Monday, January 24, 2011


When, in Waterstones some years ago, I saw, for the first time, e-book reading gadgets I was too sceptical to take much interest in them; apart from which they were too expensive.  
More recently I have been seduced by Amazon publicity for their “Kindle” device (Why do exceptionally clever devices invariably have such inane names?).  Yet sceptical, I ordered one.  I gave the ‘buy’ button the lightest possible touch and began at once to be concerned.  For reasons quite beyond my understanding can not deliver “Kindle” products to Greece.  I had to order from in the United States.   Previously, goods ordered from beyond the E.U. have taken around three months to reach me; orders placed within are usually delivered within three weeks.  I had committed a budget-blowing $100 U.S. and more to buying something I neither needed nor of which I was at all  sure of how much use I would make.

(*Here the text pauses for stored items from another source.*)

(* ===== verification/LogStream.v ===== *)
(** * The log route (internal/api/handler.go, [StreamLogs])

    A viewer of the logs subscribes to the broadcaster and gets every line as a
    server-sent event until it goes away.  The system has any number of viewers;
    logging, one turn of a viewer's loop, and its arrival and departure are steps.
    What was logged while a viewer was there ([seen]) and what its queue accepted
    ([taken]) is kept beside it.  [parse] is the reader's side: the event stream
    format of the HTML standard, for data fields. *)

From S2P Require Import Prelude GoChan Metadata LogBroadcaster.
From Stdlib Require Import ZArith Lia.

Local Open Scope list_scope.
Local Open Scope Z_scope.

Module LogStream.
Import LogBroadcaster.

Definition newline : byte := x0a.

Definition data_prefix : list byte := s2b "data: ".

(** The line without the newline zerolog ends it with. *)
Definition strip_newline (msg : list byte) : list byte :=
  match last msg with
  | Some b => if decide (b = newline) then removelast msg else msg
  | None => msg
  end.

(** The three writes of one event. *)
Definition event (msg : list byte) : list byte := data_prefix ++ strip_newline msg ++ [newline; newline].

Record viewer := MkViewer {
  ch : nat;
  out : list byte;
  present : bool;
  seen : list (list byte);
  taken : list (list byte)
}.

Record Sys := MkSys {
  broadcaster : Broadcaster;
  viewers : gmap nat viewer
}.

Definition init : Sys := MkSys GlobalBroadcaster ∅.

Inductive action :=
| ALog (p : list byte)
| AOpen (i : nat)
| ATurn (i : nat)
| ALeave (i : nat).

Definition note (p : list byte) (b : Broadcaster) (v : viewer) : viewer :=
  if present v then
    MkViewer (ch v) (out v) true (seen v ++ [p])
      (match lchans b !! ch v with
       | Some c => if ch_full c then taken v else taken v ++ [p]
       | None => taken v
       end)
  else v.

(** [None]: the action is not possible now (a turn with an empty queue waits). *)
Definition step (s : Sys) (act : action) : option (outcome Sys) :=
  let b := broadcaster s in
  match act with
  | ALog p => Some (r ← Write p b; Done (MkSys r.2 (note p b <$> viewers s)))
  | AOpen i =>
      if decide (viewers s !! i = None) then
        let '(b', c) := Subscribe b in Some (Done (MkSys b' (<[i := MkViewer c [] true [] []]> (viewers s))))
      else None
  | ATurn i =>
      v ← viewers s !! i;
      c ← lchans b !! ch v;
      if present v then
        match recv c with
        | Value msg c' =>
            Some (Done (MkSys (MkLog (clients b) (<[ch v := c']> (lchans b)) (nextClient b))
                     (<[i := MkViewer (ch v) (out v ++ event msg) true (seen v) (taken v)]> (viewers s))))
        | _ => None
        end
      else None
  | ALeave i =>
      v ← viewers s !! i;
      if present v then
        Some (b' ← Unsubscribe (ch v) b;
              Done (MkSys b' (<[i := MkViewer (ch v) (out v) false (seen v) (taken v)]> (viewers s))))
      else None
  end.

Fixpoint run (acts : list action) (s : Sys) : option (outcome Sys) :=
  match acts with
  | [] => Some (Done s)
  | act :: acts' =>
      o ← step s act;
      match o with Done s' => run acts' s' | Panic => Some Panic | Blocked => Some Blocked end
  end.

(** ** The reader's side *)

(** The lines of a stream: those that are ended. *)
Fixpoint lines (cur : list byte) (bs : list byte) : list (list byte) :=
  match bs with
  | [] => []
  | b :: bs' => if decide (b = newline) then cur :: lines [] bs' else lines (cur ++ [b]) bs'
  end.

(** The data of the events: an empty line dispatches what was collected. *)
Fixpoint dispatch (data : option (list byte)) (ls : list (list byte)) : list (list byte) :=
  match ls with
  | [] => []
  | [] :: ls' => match data with Some d => d :: dispatch None ls' | None => dispatch None ls' end
  | l :: ls' =>
      if decide (take 6 l = data_prefix) then
        dispatch (Some (match data with Some d => d ++ newline :: drop 6 l | None => drop 6 l end)) ls'
      else dispatch data ls'
  end.

Definition parse (bs : list byte) : list (list byte) := dispatch None (lines [] bs).

Lemma lines_plain cur l rest : newline ∉ l -> lines cur (l ++ newline :: rest) = (cur ++ l) :: lines [] rest.
Proof.
  revert cur. induction l as [|b l IH]; intros cur Hn; cbn.
  - by rewrite decide_True, app_nil_r.
  - rewrite decide_False by set_solver. rewrite IH by set_solver. by rewrite <- app_assoc.
Qed.

Lemma data_prefix_plain : newline ∉ data_prefix.
Proof. vm_compute. set_solver. Qed.

Lemma parse_event msg rest : newline ∉ strip_newline msg -> parse (event msg ++ rest) = strip_newline msg :: parse rest.
Proof.
  intros Hn. unfold parse, event. rewrite <- !app_assoc. cbn [app].
  rewrite app_assoc, lines_plain by (pose proof data_prefix_plain; set_solver). cbn [app lines].
  rewrite decide_True by done. generalize (lines [] rest). intros ls. cbn. by rewrite decide_True.
Qed.

Lemma parse_events msgs :
  Forall (fun m => newline ∉ strip_newline m) msgs -> parse (concat (event <$> msgs)) = strip_newline <$> msgs.
Proof. induction 1 as [|m l Hm _ IH]; [done|]. cbn [fmap list_fmap concat]. by rewrite parse_event, IH. Qed.

(** ** The invariant *)

Definition queued (b : Broadcaster) (v : viewer) : list (list byte) :=
  if present v then default [] (ch_buf <$> (lchans b !! ch v)) else [].

Record viewer_ok (b : Broadcaster) (v : viewer) : Prop := {
  vo_ch : (ch v < nextClient b)%nat;
  vo_present : present v = true <-> ch v ∈ clients b;
  vo_out : exists got, out v = concat (event <$> got) /\ got ++ queued b v `prefix_of` taken v /\
             (present v = true -> taken v = got ++ queued b v);
  vo_taken : taken v `sublist_of` seen v;
  vo_cap c : present v = true -> lchans b !! ch v = Some c -> ch_cap c = 100%nat;
  vo_all : (length (seen v) <= 100)%nat -> taken v = seen v
}.

Record sys_ok (s : Sys) : Prop := {
  sy_wf : lwf (broadcaster s);
  sy_viewers i v : viewers s !! i = Some v -> viewer_ok (broadcaster s) v;
  sy_distinct i j v w : viewers s !! i = Some v -> viewers s !! j = Some w -> ch v = ch w -> i = j
}.

Lemma log_init_ok : sys_ok init.
Proof. split; [apply lwf_init|by intros i v E|by intros i j v w E]. Qed.

(** A viewer whose queue did not change. *)
Lemma viewer_kept b b' v :
  (nextClient b <= nextClient b')%nat -> (ch v ∈ clients b' <-> ch v ∈ clients b) ->
  lchans b' !! ch v = lchans b !! ch v -> viewer_ok b v -> viewer_ok b' v.
Proof.
  intros Hn Hc Hl [H1 H2 H3 H4 H5 H6]. split; [lia|by rewrite Hc| |done|by rewrite Hl|done]. unfold queued in *. by rewrite Hl.
Qed.

Lemma note_ok p b b' v :
  lwf b -> Write p b = Done (Z.of_nat (length p), b') -> viewer_ok b v -> viewer_ok b' (note p b v).
Proof.
  intros W E HV. destruct (lwf_write p b W) as (b1 & E1 & _ & Hcl & Hch). rewrite E in E1. apply Done_inj in E1. injection E1 as <-.
  assert (nextClient b' = nextClient b) as Hn.
  { unfold Write in E. destruct (decide _); [by apply Done_inj in E; simplify_eq|].
    apply outcome_bind_done in E as (cs & _ & E). apply Done_inj in E. by simplify_eq. }
  destruct HV as [H1 H2 (got & Ho & Hp & Ht) H4 H5 H6]. unfold note. destruct (present v) eqn:Ep.
  - destruct (proj1 (proj2 W (ch v)) (proj1 H2 eq_refl)) as (c & Ec & _). pose proof (Hch _ _ Ec) as Ec'.
    rewrite bool_decide_eq_true_2 in Ec' by (by apply H2). cbn [andb] in Ec'. rewrite Ec.
    unfold queued in Ht. rewrite Ep, Ec in Ht. cbn in Ht. specialize (Ht eq_refl).
    split; cbn; [lia|by rewrite Hcl| | | |].
    + exists got. split; [done|]. unfold queued. cbn. rewrite Ec'. cbn. destruct (ch_full c); cbn; rewrite Ht; [done|].
      rewrite <- app_assoc. done.
    + destruct (ch_full c); [by apply sublist_inserts_r|by apply sublist_app].
    + intros c' _ Ec1. rewrite Ec' in Ec1. specialize (H5 _ eq_refl Ec). destruct (negb (ch_full c)); by simplify_eq.
    + rewrite length_app. cbn. intros Hl. rewrite <- H6 by lia. destruct (ch_full c) eqn:Ef; [|done]. exfalso.
      unfold ch_full in Ef. apply Nat.leb_le in Ef. rewrite (H5 _ eq_refl Ec) in Ef.
      apply (f_equal length) in Ht. rewrite H6, length_app in Ht by lia. lia.
  - split; [lia|by rewrite Ep, Hcl| |done|by rewrite Ep|done]. exists got. unfold queued in *. by rewrite Ep in *.
Qed.

Lemma turn_ok s i v c msg c' :
  sys_ok s -> viewers s !! i = Some v -> lchans (broadcaster s) !! ch v = Some c -> present v = true -> recv c = Value msg c' ->
  sys_ok (MkSys (MkLog (clients (broadcaster s)) (<[ch v := c']> (lchans (broadcaster s))) (nextClient (broadcaster s)))
            (<[i := MkViewer (ch v) (out v ++ event msg) true (seen v) (taken v)]> (viewers s))).
Proof.
  intros [[Wf Wo] HV HD] Ev Ec Ep Er. unfold recv in Er. destruct (ch_buf c) as [|x buf] eqn:Eb; [by destruct (ch_closed c)|]. simplify_eq.
  split; cbn.
  - split; cbn.
    + intros j Hj. rewrite lookup_insert_ne; [by apply Wf|]. intros <-. rewrite Wf in Ec by done. done.
    + intros j. rewrite Wo. destruct (decide (j = ch v)) as [->|Hne].
      * rewrite lookup_insert_eq, Ec. split; intros (c0 & E & Ho); simplify_eq; eauto.
      * by rewrite lookup_insert_ne.
  - intros j w [[<- <-]|[Hne Ew]]%lookup_insert_Some.
    + destruct (HV _ _ Ev) as [H1 H2 (got & Ho & _ & Ht) H4 H5 H6]. specialize (Ht Ep). unfold queued in Ht. rewrite Ep, Ec in Ht. cbn in Ht.
      split; cbn; [done|by rewrite <- H2| |done| |done].
      2:{ intros c0 _. rewrite lookup_insert_eq. intros E0. specialize (H5 _ Ep Ec). by simplify_eq. }
      exists (got ++ [msg]). unfold queued. cbn. rewrite lookup_insert_eq. cbn.
      rewrite fmap_app, concat_app. cbn. rewrite app_nil_r, Ho, Ht, Eb, <- app_assoc. done.
    + eapply viewer_kept; [| | |exact (HV _ _ Ew)]; cbn; [done|done|]. rewrite lookup_insert_ne; [done|].
      intros Hc. apply Hne. by eapply HD.
  - intros j k w w' [[<- <-]|[Hj Ew]]%lookup_insert_Some [[<- <-]|[Hk Ew']]%lookup_insert_Some Hc; cbn in Hc; first [done|by eapply HD].
Qed.

Lemma leave_ok s i v b' :
  sys_ok s -> viewers s !! i = Some v -> present v = true -> Unsubscribe (ch v) (broadcaster s) = Done b' -> lwf b' ->
  sys_ok (MkSys b' (<[i := MkViewer (ch v) (out v) false (seen v) (taken v)]> (viewers s))).
Proof.
  intros [W HV HD] Ev Ep E W'. unfold Unsubscribe in E. destruct (HV _ _ Ev) as [H1 H2 (got & Ho & Hp & _) H4 H5 H6].
  rewrite decide_True in E by (by apply H2). destruct (lchans _ !! ch v) as [c|] eqn:Ec; [|done].
  apply outcome_bind_done in E as (c' & _ & E). apply Done_inj in E. subst b'. split; cbn; [done| |].
  - intros j w [[<- <-]|[Hne Ew]]%lookup_insert_Some.
    + split; cbn; [done|set_solver| |done|done|done]. exists got. unfold queued. cbn. split_and!; [done| |done].
      rewrite app_nil_r. etrans; [|exact Hp]. by apply prefix_app_r.
    + assert (ch v <> ch w) as Hc by (intros Hc; apply Hne; by eapply HD).
      eapply viewer_kept; [| | |exact (HV _ _ Ew)]; cbn; [done|set_solver|by rewrite lookup_insert_ne].
  - intros j k w w' [[<- <-]|[Hj Ew]]%lookup_insert_Some [[<- <-]|[Hk Ew']]%lookup_insert_Some Hc; cbn in Hc; first [done|by eapply HD].
Qed.

Lemma log_step_ok s act o : sys_ok s -> step s act = Some o -> exists s', o = Done s' /\ sys_ok s'.
Proof.
  intros [W HV HD] E. destruct act as [p|i|i|i]; cbn in E.
  - injection E as <-. destruct (lwf_write p _ W) as (b' & Eb & W' & _). rewrite Eb. cbn. eexists. split; [done|].
    split; cbn; [done| |].
    + intros i v Ev. rewrite lookup_fmap in Ev. apply fmap_Some in Ev as (v0 & Ev & ->). eapply note_ok; eauto.
    + intros i j v w Ev Ew Hc. rewrite lookup_fmap in Ev, Ew. apply fmap_Some in Ev as (v0 & Ev & ->). apply fmap_Some in Ew as (w0 & Ew & ->).
      apply (HD i j v0 w0 Ev Ew). unfold note in Hc. destruct (present v0), (present w0); done.
  - destruct (decide _); [|done]. cbn in E. injection E as <-. eexists. split; [done|].
    pose proof (lwf_subscribe _ W) as W'. split; cbn; [done| |].
    + intros j v [[<- <-]|[Hne Ev]]%lookup_insert_Some.
      * split; cbn; [lia|set_solver| |done| |done]; [exists []; unfold queued; cbn; by rewrite lookup_insert_eq|].
        intros c _. rewrite lookup_insert_eq. intros Ec. by simplify_eq.
      * pose proof (HV _ _ Ev) as Hv. eapply viewer_kept; [| | |exact Hv]; cbn; [lia|pose proof (vo_ch _ _ Hv); set_solver by lia|].
        rewrite lookup_insert_ne; [done|]. pose proof (vo_ch _ _ Hv). lia.
    + intros j k v w [[<- <-]|[Hj Ev]]%lookup_insert_Some [[<- <-]|[Hk Ew]]%lookup_insert_Some Hc; cbn in Hc; [done| | |by eapply HD].
      * pose proof (vo_ch _ _ (HV _ _ Ew)). lia.
      * pose proof (vo_ch _ _ (HV _ _ Ev)). lia.
  - destruct (viewers s !! i) as [v|] eqn:Ev; [|done]. cbn in E. destruct (lchans (broadcaster s) !! ch v) as [c|] eqn:Ec; [|done]. cbn in E.
    destruct (present v) eqn:Ep; [|done]. destruct (recv c) as [msg c'| |] eqn:Er; [|done..]. injection E as <-.
    eexists. split; [done|]. by eapply turn_ok.
  - destruct (viewers s !! i) as [v|] eqn:Ev; [|done]. cbn in E. destruct (present v) eqn:Ep; [|done]. injection E as <-.
    destruct (lwf_unsubscribe (ch v) _ W) as (b' & Eb & W' & _). rewrite Eb. cbn. eexists. split; [done|].
    by eapply leave_ok.
Qed.

Lemma log_run_ok acts s o : sys_ok s -> run acts s = Some o -> exists s', o = Done s' /\ sys_ok s'.
Proof.
  revert s. induction acts as [|act acts IH]; intros s HS E; cbn in E; [simplify_eq; eauto|].
  destruct (step s act) as [o1|] eqn:Es; [|done]. destruct (log_step_ok _ _ _ HS Es) as (s1 & -> & HS1). by apply (IH s1).
Qed.

(** Log viewers read what was logged.  Whatever is logged and whoever comes,
    reads slowly or leaves, in any order: nothing panics or blocks the logger; the
    bytes a viewer has got parse back, as server-sent events, to the lines its queue
    accepted, in order and once each, up to those still waiting in it; of the
    first hundred lines after it came it misses none; and a viewer is registered
    exactly as long as it is there. *)
Theorem log_viewers_read acts o :
  run acts init = Some o ->
  exists s, o = Done s /\ forall i v, viewers s !! i = Some v ->
    (exists got, got ++ queued (broadcaster s) v `prefix_of` taken v /\
       (present v = true -> taken v = got ++ queued (broadcaster s) v) /\
       (Forall (fun m => newline ∉ strip_newline m) got -> parse (out v) = strip_newline <$> got)) /\
    taken v `sublist_of` seen v /\ ((length (seen v) <= 100)%nat -> taken v = seen v) /\
    (present v = true <-> ch v ∈ clients (broadcaster s)).
Proof.
  intros E. destruct (log_run_ok acts init o log_init_ok E) as (s & -> & [W HV HD]). exists s. split; [done|].
  intros i v Ev. destruct (HV i v Ev) as [_ Hp (got & Ho & H1 & H2) Ht _ Ha]. split_and!; [|done|done|].
  - exists got. split_and!; [done|done|]. intros HF. rewrite Ho. by apply parse_events.
  - done.
Qed.

Definition demo_acts : list action :=
  [ALog (s2b "before"); AOpen 0; ALog (s2b "one" ++ [newline]); AOpen 1; ALog (s2b "two"); ATurn 0; ATurn 1; ALeave 1;
   ALog (s2b "three"); ATurn 0].

Definition demo_end : Sys := match run demo_acts init with Some (Done s) => s | _ => init end.

Lemma log_viewers_read_witness :
  (parse ∘ out <$> viewers demo_end !! 0%nat) = Some [s2b "one"; s2b "two"] /\
  (parse ∘ out <$> viewers demo_end !! 1%nat) = Some [s2b "two"] /\
  (forall v, viewers demo_end !! 0%nat = Some v -> taken v = seen v).
Proof.
  split; [vm_compute; reflexivity|]. split; [vm_compute; reflexivity|]. intros v Ev.
  assert (run demo_acts init = Some (Done demo_end)) as Er by (vm_compute; reflexivity).
  destruct (log_viewers_read demo_acts (Done demo_end) Er) as (s & Es & H). apply Done_inj in Es. rewrite <- Es in H.
  apply (proj1 (proj2 (proj2 (H 0%nat v Ev)))).
  assert (length ∘ seen <$> viewers demo_end !! 0%nat = Some 3%nat) as E3 by (vm_compute; reflexivity).
  rewrite Ev in E3. cbn in E3. injection E3 as ->. lia.
Defined.

End LogStream.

My “Kindle”, ordered on 10th January, arrived on 20th.  Amazon have obviously made arrangements to short-circuit greek customs duty delays.  Within hours of unpacking this little wonder all my scepticism had evaporated; since then my “Kindle”  and I have been as one!
It is the size of a small paperback book  but only about as thick as a ball-point pen.  It’s weight is negligible.  Reading from its screen is exactly as is reading from a book, "Kindle" reading has nothing in common with reading from a computer screen.  It comes pre-loaded with two adequately comprehensive dictionaries, one English one U.S.American, and a User’s Guide.  Adding books from the “Kindle Store” is quick and easy and not only are they less expensive than physical books, they cost nothing to deliver.  Indeed, I have already bought books by the yard; collections of Hardy, Thackeray and Trollope (All their novels for just a few dollars per author!) as well as more recent titles, amongst which is the recently released autobiography of Mark Twain.  Last Saturday I bought that day’s edition of “The Times”, if I chose to I could subscribe to a newspaper and have it delivered daily to my “Kindle”.  In practically every respect the “Kindle”  suits me better than a book.  It is lighter.  It is always flat. I do not need a bookmark, the “Kindle” will aways switch on at the page I was last reading, although I can also bookmark other pages.  I can highlight passages.  My “Kindle” has a small, thumb operated qwerty keyboard with which annotations can be made.  Through a USB slot my “Kindle”  communicates with,and can exchange files with, my computer.  It battery, Amazon claim, requires recharging "about once a month".  Should I want it, I can download music and have it playing as I read.  My relationship with my “Kindle” is yet in its infancy, I have much yet to learn.  I am infatuated - no, besotted - with this gadget; the best return for $100 U.S. or so, or its equivalent in any currency, that I have had in a long while.